[DATA SUPPLIED — start]

(* ===== verification/Gen.v ===== *)
(** Direct style ([effect/gen.go], [gen_body.go], [interpreter.go]): a dependent
    sequence of effects written as ordinary Go.

    A body runs on a goroutine of its own, in lock step with the interpretation
    waiting for it, and a failed await ends that goroutine with [runtime.Goexit]. So
    a body is a call with a third ending. Which worker runs the goroutine
    ([gen_workers.go]) is not observable. *)

From stdpp Require Import relations.
From S2P Require Import Prelude Outcome Traversal OutcomeFacts Cause Interpreter InterpreterFacts.
From S2P Require Import Algebra Effects EffectsFacts Observation Calls.

(** * Goroutines that may exit *)

(** How a function called on such a goroutine ends. [recover] sees the panic of a
    deferred call even while the goroutine is exiting, but cannot stop the exit. *)
Inductive ending (V A : Type) : Type :=
| Returned (a : A)
| Panicking (p : Panic V) (exiting : bool)
| Exiting.
Arguments Returned {V A} _.
Arguments Panicking {V A} _ _.
Arguments Exiting {V A}.

Definition body (V World A : Type) : Type := World -> ending V A * World.

Section Body.
  Context {V World : Type}.
  #[local] Abbreviation body := (body V World).
  #[local] Abbreviation call := (call V World).

Definition body_ret {A} (a : A) : body A := fun w => (Returned a, w).
Definition Goexit {A} : body A := fun w => (Exiting, w).
Definition body_bind {A B} (m : body A) (f : A -> body B) : body B := fun w =>
  match m w with
  | (Returned a, w) => f a w
  | (Panicking p exiting, w) => (Panicking p exiting, w)
  | (Exiting, w) => (Exiting, w)
  end.
Definition body_call {A} (m : call A) : body A := fun w =>
  match m w with
  | (inl a, w) => (Returned a, w)
  | (inr p, w) => (Panicking p false, w)
  end.

(** [defer cleanup()] before the statements [m]. *)
Definition deferring {A} (m : body A) (cleanup : body unit) : body A := fun w =>
  let '(e, w) := m w in
  match cleanup w with
  | (Returned _, w) => (e, w)
  | (Panicking p exiting, w) =>
      (Panicking p (exiting || match e with
                               | Exiting => true
                               | Panicking _ exiting => exiting
                               | Returned _ => false
                               end), w)
  | (Exiting, w) => (Exiting, w)
  end.

(** [defer func() { if p := recover(); p != nil { result = handler(p) } }()] before
    the statements [m]. *)
Definition recovering {A} (m : body A) (handler : Panic V -> A) : body A := fun w =>
  match m w with
  | (Panicking p false, w) => (Returned (handler p), w)
  | (Panicking p true, w) => (Exiting, w)
  | r => r
  end.

Lemma bind_call {A B} (m : call A) (f : A -> body B) w a w' :
  m w = (inl a, w') -> body_bind (body_call m) f w = f a w'.
Proof. intros Hm. unfold body_bind, body_call. by rewrite Hm. Qed.

End Body.

Declare Scope body_scope.
Delimit Scope body_scope with body.
Notation "'let*' x ':=' m 'in' k" := (body_bind m (fun x => k))
  (at level 200, x pattern, m at level 100, k at level 200, right associativity) : body_scope.
Open Scope body_scope.

#[export] Program Instance never_erased {V} : Erased V Never := {|
  erase _ := None;
  unerase _ := nil_Never
|}.
Next Obligation. by intros V []. Qed.

(** What a Do's fields hold that change while its body runs. *)
Record doState (V : Type) : Type := MkDoState {
  do_cause : Cause V;
  do_failed : bool;
  do_live : bool;
  do_busy : bool
}.
Arguments MkDoState {V} _ _ _ _.
Arguments do_cause {V} _.
Arguments do_failed {V} _.
Arguments do_live {V} _.
Arguments do_busy {V} _.

Section Gen.
  Context {V World Ctx St : Type} `{ContextOps World Ctx} `{StateOps St}.
  (** The [interpreterValidity]s and the Dos of a run. *)
  Context `{Heap World bool} `{Heap World (doState V)}.
  Context (error_value : error -> V) (unsupported : error) (zero_effect nil_dereference : Panic V).
  Context (stack : string).
  #[local] Abbreviation Effect := (@Effect V World Ctx St).
  #[local] Abbreviation call := (call V World).
  #[local] Abbreviation body := (body V World).
  #[local] Abbreviation run := (run error_value unsupported zero_effect).

Definition errorf (identity : Z) (text : string) : Panic V :=
  MkPanic (error_value (MkError identity text [])) stack.

(** * Interpreters ([interpreter.go]) *)

(** The validity is a pointer; the zero Interpreter's is nil. *)
Record Interpreter (R E : Type) : Type := MkInterpreter {
  interpreter_ctx : Ctx;
  interpreter_state : St;
  interpreter_environment : R;
  validity : option nat
}.
Arguments MkInterpreter {R E} _ _ _ _.
Arguments interpreter_ctx {R E} _.
Arguments interpreter_state {R E} _.
Arguments interpreter_environment {R E} _.
Arguments validity {R E} _.

(** The deferred write happens however [use] ends. *)
Definition WithInterpreter {R E A} `{Erased V R} (use : Interpreter R E -> call (Exit V))
    : Effect R E A :=
  fromRuntime (fun ctx state env =>
    let! valid := alloc true in fun w =>
    let '(r, w) := use (MkInterpreter ctx state env (Some valid)) w in
    (r, heap_set valid false w)).

Definition used_after : Panic V :=
  errorf 701 "effect: Interpreter used after its WithInterpreter body returned".

Definition Interpret {R E A} `{Erased V R} (interpreter : Interpreter R E) (fx : Effect R E A)
    : call (Exit V) :=
  match validity interpreter with
  | None => call_panic used_after
  | Some valid =>
      let! live := load nil_dereference valid in
      if negb live then call_panic used_after
      else run fx (interpreter_ctx interpreter) (interpreter_state interpreter)
             (interpreter_environment interpreter)
  end.

Definition Interpreter_Context {R E} (interpreter : Interpreter R E) : Ctx :=
  interpreter_ctx interpreter.

(** * Bodies ([gen.go], [gen_body.go]) *)

(** A [*Do]: the field that never changes, and the address of the others. *)
Record Do (R E : Type) : Type := MkDo { do_interpreter : Interpreter R E; do_cell : nat }.
Arguments MkDo {R E} _ _.
Arguments do_interpreter {R E} _.
Arguments do_cell {R E} _.

Definition do_read {R E} (do : Do R E) : body (doState V) :=
  body_call (load nil_dereference (do_cell do)).
Definition do_write {R E} (do : Do R E) (s : doState V) : body unit :=
  body_call (store nil_dereference (do_cell do) s).

Definition used_outside : Panic V :=
  errorf 702 "effect: Do used outside the Gen body that created it".
Definition used_twice : Panic V := errorf 703 "effect: Do used from two goroutines at once".
Definition called_Goexit : Panic V := errorf 704 "effect: the Gen body called runtime.Goexit".

Definition set_busy (busy : bool) (s : doState V) : doState V :=
  MkDoState (do_cause s) (do_failed s) (do_live s) busy.
Definition set_dead (s : doState V) : doState V :=
  MkDoState (do_cause s) (do_failed s) false (do_busy s).
Definition set_failed (cause : Cause V) (s : doState V) : doState V :=
  MkDoState cause true (do_live s) (do_busy s).

Definition Await {R E A} `{Erased V R} `{Erased V A} (do : Do R E) (fx : Effect R E A) : body A :=
  let* s := do_read do in
  if negb (do_live s) then body_call (call_panic used_outside)
  else if do_busy s then body_call (call_panic used_twice)
  else
    let* _ := do_write do (set_busy true s) in
    let* exit := body_call (Interpret (do_interpreter do) fx) in
    let* s := do_read do in
    let* _ := do_write do (set_busy false s) in
    if IsSuccess exit then body_ret (asValue (A := A) (ExitValue exit))
    else
      let* _ := do_write do (set_failed (ExitCause exit) (set_busy false s)) in
      Goexit.

(** [site] is [callerLine()]. *)
Definition Do_Fail {R E} `{Erased V R} `{Erased V E} (site : string) (do : Do R E) (failure : E)
    : body Never :=
  Await do (FailWithCause (R := R) (E := E) (A := Never)
              (WithOrigin (FailCauseOf failure) (MkOrigin site EmptyString))).

(** The deferred function of [runGenBody] tells how the body ended. *)
Definition runGenBody {R E A} `{Erased V A} (do : Do R E) (f : Do R E -> body A) : call (Exit V) :=
  fun w =>
  let '(e, w) := f do w in
  (let! s := load nil_dereference (do_cell do) in
   let! _ := store nil_dereference (do_cell do) (set_dead s) in
   call_ret
     match e with
     | Returned a => ExitSuccessOf a
     | Panicking p _ => ExitFailure (DieCause (capture p))
     | Exiting =>
         if do_failed s then ExitFailure (do_cause s)
         else ExitFailure (DieCause (capture called_Goexit))
     end) w.

Definition Gen {R E A} `{Erased V R} `{Erased V A} (f : Do R E -> body A) : Effect R E A :=
  WithInterpreter (fun interpreter =>
    let! cell := alloc (MkDoState zeroCause false true false) in
    runGenBody (MkDo interpreter cell) f).

End Gen.

Arguments MkInterpreter {Ctx St R E} _ _ _ _.
Arguments interpreter_ctx {Ctx St R E} _.
Arguments interpreter_state {Ctx St R E} _.
Arguments interpreter_environment {Ctx St R E} _.
Arguments validity {Ctx St R E} _.
Arguments MkDo {Ctx St R E} _ _.
Arguments do_interpreter {Ctx St R E} _.
Arguments do_cell {Ctx St R E} _.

[DATA SUPPLIED — finish]

**ACTIVITY:**
Above are the entries. Output exactly the lines beginning with the line that has "Delimit Scope body_scope with body." and ending with the line that has "Open Scope body_scope.".

**RESPONSE BOX:**
Delimit Scope body_scope with body.
Notation "'let*' x ':=' m 'in' k" := (body_bind m (fun x => k))
  (at level 200, x pattern, m at level 100, k at level 200, right associativity) : body_scope.
Open Scope body_scope.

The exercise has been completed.